彼女のポイントを俺が私的に利用しても、八割ぐらいまでだったら許されるそうだ。
「──ルーン文字、それは真理であり神秘です。一つひとつの文字が異なる意味を持ち、一文字のみで世界を改変できます」
「まあ、たしかに。俺の世界の言語じゃ、一文字で何かを示すのは難しいな」
日本語だと、『火』とか『木』などと割と多いが、ルーン文字が用いられる西洋圏であれば分かるだろう。

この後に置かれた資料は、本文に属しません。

(* ===== verification/Budget.v ===== *)
(** * Budgets (orchestrator/budget.rs, orchestrator/multi_tenant.rs)

    The token and cost tracker of a crew and the registry of tenant budgets.
    The counters of the tracker are atomics: additions wrap at 64 bits, and the
    operations of concurrent calls interleave one at a time ([check] reads the two
    counters one after the other; the model reads them together). *)

From S2P Require Import Prelude.
From S2P Require Import F64.
From S2P Require Import Resource.
From Stdlib Require Import SpecFloat ZArith String.
From stdpp Require Import base gmap strings pretty numbers list relations.

Local Open Scope N_scope.

(** ** [(x).ceil() as u64]: NaN and negative values give 0, large ones saturate. *)

Definition ceil_as_u64 (x : f64) : N :=
  match x with
  | S754_finite false m e =>
      let v := if (0 <=? e)%Z then Npos m * 2 ^ Z.to_N e
               else (Npos m + 2 ^ Z.to_N (- e) - 1) / 2 ^ Z.to_N (- e) in
      N.min v u64_max
  | S754_infinity false => u64_max
  | _ => 0
  end.

Definition cost_units_of (cost_usd : f64) : N := ceil_as_u64 (f64_mul cost_usd (f64_of_N 10000)).

(** ** The tracker *)

Inductive BudgetExceeded :=
| Tokens (used limit : N)
| Cost (used_units limit_units : N).

Record BudgetTracker := mkBudgetTracker {
  tokens_used : N;
  cost_units : N;
  bt_max_tokens : option N;
  max_cost_units : option N;
}.

Definition BudgetTracker_new (b : ResourceBudget) : BudgetTracker :=
  mkBudgetTracker 0 0 (max_tokens b) (cost_units_of <$> max_cost_usd b).

(** [Display]; [fmt4]: the format [{:.4}]. *)
Definition budget_exceeded_text (fmt4 : f64 -> string) (e : BudgetExceeded) : string :=
  match e with
  | Tokens used limit => "token budget exceeded: " ++ pretty used ++ " used, " ++ pretty limit ++ " limit"
  | Cost used limit =>
      "cost budget exceeded: $" ++ fmt4 (f64_div (f64_of_N used) (f64_of_N 10000)) ++ " used, $" ++
      fmt4 (f64_div (f64_of_N limit) (f64_of_N 10000)) ++ " limit"
  end%string.

Definition check (t : BudgetTracker) : Result unit BudgetExceeded :=
  match bt_max_tokens t with
  | Some limit =>
      if limit <=? tokens_used t then Err (Tokens (tokens_used t) limit)
      else match max_cost_units t with
           | Some units => if units <=? cost_units t then Err (Cost (cost_units t) units) else Ok tt
           | None => Ok tt
           end
  | None =>
      match max_cost_units t with
      | Some units => if units <=? cost_units t then Err (Cost (cost_units t) units) else Ok tt
      | None => Ok tt
      end
  end.

Definition record_tokens (t : BudgetTracker) (tokens : N) : BudgetTracker :=
  mkBudgetTracker (u64_wrapping_add (tokens_used t) tokens) (cost_units t)
    (bt_max_tokens t) (max_cost_units t).

Definition record_cost (t : BudgetTracker) (cost_usd : f64) : BudgetTracker :=
  mkBudgetTracker (tokens_used t) (u64_wrapping_add (cost_units t) (cost_units_of cost_usd))
    (bt_max_tokens t) (max_cost_units t).

Definition cost_usd (t : BudgetTracker) : f64 := f64_div (f64_of_N (cost_units t)) (f64_of_N 10000).

Definition has_limits (t : BudgetTracker) : bool :=
  bool_decide (is_Some (bt_max_tokens t)) || bool_decide (is_Some (max_cost_units t)).

(** ** Accounting

    What concurrent calls record, one atomic addition at a time, in the order in
    which the additions happen. *)

Inductive Usage := UseTokens (tokens : N) | UseCost (usd : f64).
Definition record (t : BudgetTracker) (u : Usage) : BudgetTracker :=
  match u with UseTokens n => record_tokens t n | UseCost c => record_cost t c end.

(** The account kept with unbounded numbers. *)
Definition tokens_of (u : Usage) : N := match u with UseTokens n => n | UseCost _ => 0 end.
Definition units_of (u : Usage) : N := match u with UseTokens _ => 0 | UseCost c => cost_units_of c end.
Definition sum_over (f : Usage -> N) (us : list Usage) : N := foldr (fun u n => f u + n) 0 us.

Lemma sum_over_app f l k : sum_over f (l ++ k)%list = sum_over f l + sum_over f k.
Proof. unfold sum_over. induction l as [|u l IH]; cbn; [done|]. rewrite IH. lia. Qed.

Lemma sum_over_permutation f l k : l ≡ₚ k -> sum_over f l = sum_over f k.
Proof. unfold sum_over. induction 1; cbn in *; lia. Qed.

Lemma wrapping_add_mod x y : u64_wrapping_add (x mod 2 ^ 64) y = (x + y) mod 2 ^ 64.
Proof. unfold u64_wrapping_add. by rewrite N.Div0.add_mod_idemp_l. Qed.

Lemma record_all b us :
  let t := foldl record (BudgetTracker_new b) us in
  t = mkBudgetTracker (sum_over tokens_of us mod 2 ^ 64) (sum_over units_of us mod 2 ^ 64)
        (max_tokens b) (cost_units_of <$> max_cost_usd b).
Proof.
  cbn zeta. induction us as [|u us IH] using rev_ind; [done|].
  rewrite foldl_app, IH, !sum_over_app. destruct u as [n|c]; cbn [foldl record sum_over foldr tokens_of units_of];
    unfold record_tokens, record_cost; cbn [tokens_used cost_units bt_max_tokens max_cost_units];
    by rewrite wrapping_add_mod, !N.add_0_r.
Qed.

Lemma check_Ok t : check t = Ok tt <->
  (forall limit, bt_max_tokens t = Some limit -> tokens_used t < limit) /\
  (forall limit, max_cost_units t = Some limit -> cost_units t < limit).
Proof.
  unfold check. destruct (bt_max_tokens t) as [lt|], (max_cost_units t) as [lc|];
    repeat case_match; bool_to_prop; split; intros H'; try discriminate H';
    try (split; intros ? [= <-]; lia); destruct H' as [Ht Hc];
    try (specialize (Ht _ eq_refl)); try (specialize (Hc _ eq_refl)); try lia; done.
Qed.

Lemma check_Err t e : check t = Err e ->
  match e with
  | Tokens used limit => bt_max_tokens t = Some limit /\ used = tokens_used t /\ limit <= used
  | Cost used limit => max_cost_units t = Some limit /\ used = cost_units t /\ limit <= used /\
      forall l, bt_max_tokens t = Some l -> tokens_used t < l
  end.
Proof.
  unfold check. destruct (bt_max_tokens t) as [lt|]; [destruct (N.leb_spec lt (tokens_used t)); [by intros [= <-]|]|];
    (destruct (max_cost_units t) as [lc|]; [|done]); (destruct (N.leb_spec lc (cost_units t)); [|done]);
    intros [= <-]; (split_and!; [done..|]); intros l [= <-]; done.
Qed.

(** [C31] The tracker keeps the account and enforces the limits. Whatever concurrent
    calls record, in whatever order: the counters hold the exact totals of the
    tokens and of the costs, rounded up to units call by call, modulo 64 bits, and
    the order does not matter; [check] allows another call exactly while both totals
    are below their limits, and otherwise names the limit that is reached, tokens
    first; and once it refuses it refuses for ever, as long as the totals fit in 64
    bits (beyond, a counter starts over: [wrapped_budget_allows]). *)
Theorem budget_enforced b us :
  let t := foldl record (BudgetTracker_new b) us in
  let tokens := sum_over tokens_of us in
  let units := sum_over units_of us in
  tokens_used t = tokens mod 2 ^ 64 /\ cost_units t = units mod 2 ^ 64 /\
  (forall us', us ≡ₚ us' -> foldl record (BudgetTracker_new b) us' = t) /\
  (check t = Ok tt <->
     (forall limit, max_tokens b = Some limit -> tokens mod 2 ^ 64 < limit) /\
     (forall usd, max_cost_usd b = Some usd -> units mod 2 ^ 64 < cost_units_of usd)) /\
  (forall e, check t = Err e ->
     match e with
     | Tokens used limit => max_tokens b = Some limit /\ used = tokens mod 2 ^ 64 /\ limit <= used
     | Cost used limit => cost_units_of <$> max_cost_usd b = Some limit /\ used = units mod 2 ^ 64 /\ limit <= used /\
         forall l, max_tokens b = Some l -> tokens mod 2 ^ 64 < l
     end) /\
  (forall more, tokens + sum_over tokens_of more < 2 ^ 64 -> units + sum_over units_of more < 2 ^ 64 ->
     check t <> Ok tt -> check (foldl record t more) <> Ok tt).
Proof.
  intros t tokens units. assert (t = mkBudgetTracker (tokens mod 2 ^ 64) (units mod 2 ^ 64)
    (max_tokens b) (cost_units_of <$> max_cost_usd b)) as Et by apply record_all.
  assert (check t = Ok tt <-> (forall limit, max_tokens b = Some limit -> tokens mod 2 ^ 64 < limit) /\
     (forall usd, max_cost_usd b = Some usd -> units mod 2 ^ 64 < cost_units_of usd)) as Hok.
  { rewrite check_Ok, Et. cbn [bt_max_tokens max_cost_units tokens_used cost_units].
    destruct (max_cost_usd b) as [usd|]; cbn; split; intros [H1 H2]; (split; [done|]); try done; intros ? [= <-]; by apply H2. }
  split_and!; [by rewrite Et|by rewrite Et| |done| |].
  - intros us' Hp. rewrite Et. rewrite record_all. unfold tokens, units. by rewrite !(sum_over_permutation _ _ _ Hp).
  - intros e He%check_Err. by rewrite Et in He.
  - intros more Hto Hun Hno Hyes. apply Hno, Hok. unfold t in Hyes. rewrite <-foldl_app, record_all in Hyes.
    apply check_Ok in Hyes as [H1 H2]. cbn [bt_max_tokens max_cost_units tokens_used cost_units] in *.
    rewrite !sum_over_app in *. fold tokens units in H1, H2. rewrite !N.mod_small in * by lia. split.
    + intros limit E. specialize (H1 limit E). lia.
    + intros usd E. rewrite E in H2. specialize (H2 _ eq_refl). lia.
Qed.

(** A wrapped total is allowed again. *)
Example wrapped_budget_allows :
  let t := BudgetTracker_new (mkResourceBudget (Some 100) None None None) in
  check (record_tokens t u64_max) = Err (Tokens u64_max 100) /\
  check (record_tokens (record_tokens t u64_max) 1) = Ok tt.
Proof. vm_compute. by split. Qed.

Lemma budget_enforced_witness :
  let t := foldl record (BudgetTracker_new (mkResourceBudget (Some 100) None None None)) [UseTokens 60; UseTokens 40] in
  tokens_used t = 100 /\ check t = Err (Tokens 100 100) /\ check (foldl record t [UseTokens 7]) <> Ok tt.
Proof.
  pose proof (budget_enforced (mkResourceBudget (Some 100) None None None) [UseTokens 60; UseTokens 40])
    as (H1 & _ & _ & _ & _ & H6).
  split; [exact H1|]. split; [reflexivity|]. apply H6; [vm_compute; reflexivity|vm_compute; reflexivity|].
  vm_compute. discriminate.
Defined.

(** ** Tenants *)

Record TenantBudget := TenantBudget_new {
  tb_max_tokens : N;
  tb_max_cost_usd : f64;
  max_concurrent_crews : N;
}.

Inductive BudgetCheckResult :=
| WithinBudget | TokensExceeded | CostExceeded | ConcurrencyExceeded | TenantNotFound.

Definition TenantRegistry := gmap string TenantBudget.

Definition tenant_len (r : TenantRegistry) : nat := size r.
Definition tenants_empty (r : TenantRegistry) : bool := (size r =? 0)%nat.
Definition TenantRegistry_new : TenantRegistry := ∅.
Definition register_tenant (r : TenantRegistry) (id : string) (b : TenantBudget) : TenantRegistry :=
  <[id := b]> r.
Definition get_budget (r : TenantRegistry) (id : string) : option TenantBudget := r !! id.
Definition remove_tenant (r : TenantRegistry) (id : string) : option TenantBudget * TenantRegistry :=
  (r !! id, delete id r).

Definition check_tenant_budget (r : TenantRegistry) (id : string) (used_tokens : N)
    (used_cost_usd : f64) (active_crews : N) : BudgetCheckResult :=
  match r !! id with
  | None => TenantNotFound
  | Some b =>
      if tb_max_tokens b <? used_tokens then TokensExceeded
      else if f64_gt used_cost_usd (tb_max_cost_usd b) then CostExceeded
      else if max_concurrent_crews b <? active_crews then ConcurrencyExceeded
      else WithinBudget
  end.

(** The tenant check accepts exactly the usages none of whose parts is above its limit. *)
Lemma check_tenant_ok r id tokens cost crews :
  check_tenant_budget r id tokens cost crews = WithinBudget <->
  exists b, get_budget r id = Some b /\ tokens <= tb_max_tokens b /\
    f64_gt cost (tb_max_cost_usd b) = false /\ crews <= max_concurrent_crews b.
Proof.
  unfold check_tenant_budget, get_budget. destruct (r !! id) as [b|]; [|split; [discriminate|by intros (b & ? & _)]].
  destruct (N.ltb_spec (tb_max_tokens b) tokens); [split; [discriminate|intros (b' & [= <-] & ? & _); lia]|].
  destruct (f64_gt cost (tb_max_cost_usd b)) eqn:E; [split; [discriminate|intros (b' & [= <-] & _ & ? & _); congruence]|].
  destruct (N.ltb_spec (max_concurrent_crews b) crews); [split; [discriminate|intros (b' & [= <-] & _ & _ & ?); lia]|].
  split; [eauto|done].
Qed.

言葉を飾る、それは自己の認識を他へと示すための行いだ。
より多く飾れば飾るほど良いわけでは無いが、短すぎれば何も伝わらなくなる。
「たとえば──“火”。魔法では詠唱が必要となりますが、ルーン文字を用いればただ一筆『K』と書くだけで火が生まれます」
「面倒な過程が省略できるわけだ。だが、それだと誰でも使えるだろう? それって、危険じゃないか?」
「ルーン文字を扱うには、適性を必要としますので。戦乙女やエインヘリヤルには備わっていますが、貴方には……どうでしょう」
「そうか、適性云々があるなら問題はないのか──“火”」
アインヒルドと同じように、『K』を描くとそこに火が生まれた。
まあ、一度習った時はまだ使えなかったからな……これもすべて【試験職】のお陰だ。
「昔と違って、今の俺はとりあえず何でもできるんだ。その代わり性能が尋常じゃなく低いが、理論上あらゆる適性を持ち合わせていると思ってくれ」
「たしかに……とても小さいですね」
「0を1にするだけで、押し上げたりはしてくれないからな。やるにしても、魔力で強引に押し上げるのが精いっぱいだ」
条件を満たし、ルーンによる魔術を扱う職業に就けば、補正が入るかもしれないが。
現状、魔力関係の職業はそこまで解放されていない……スキルの所持が条件だからだ。
「その大きさですと、単語や節は難しいかもしれませんね。基本は二十五文字で構成されるルーン魔術ですが、組み合わせることで飛躍的に性能が上がります。ですが、“火”の威力から察するに……」
「まあ、とりあえず今回は勉強をしたいってことで。分かる範囲で教えてくれ」
「……分かりました。では、まずは文字の意味について──」
適正さえあれば、書くだけで術自体は発動するからな。
さすがに『騎士王』レベルは求めないが、魔法っぽいことはしたくなるんです。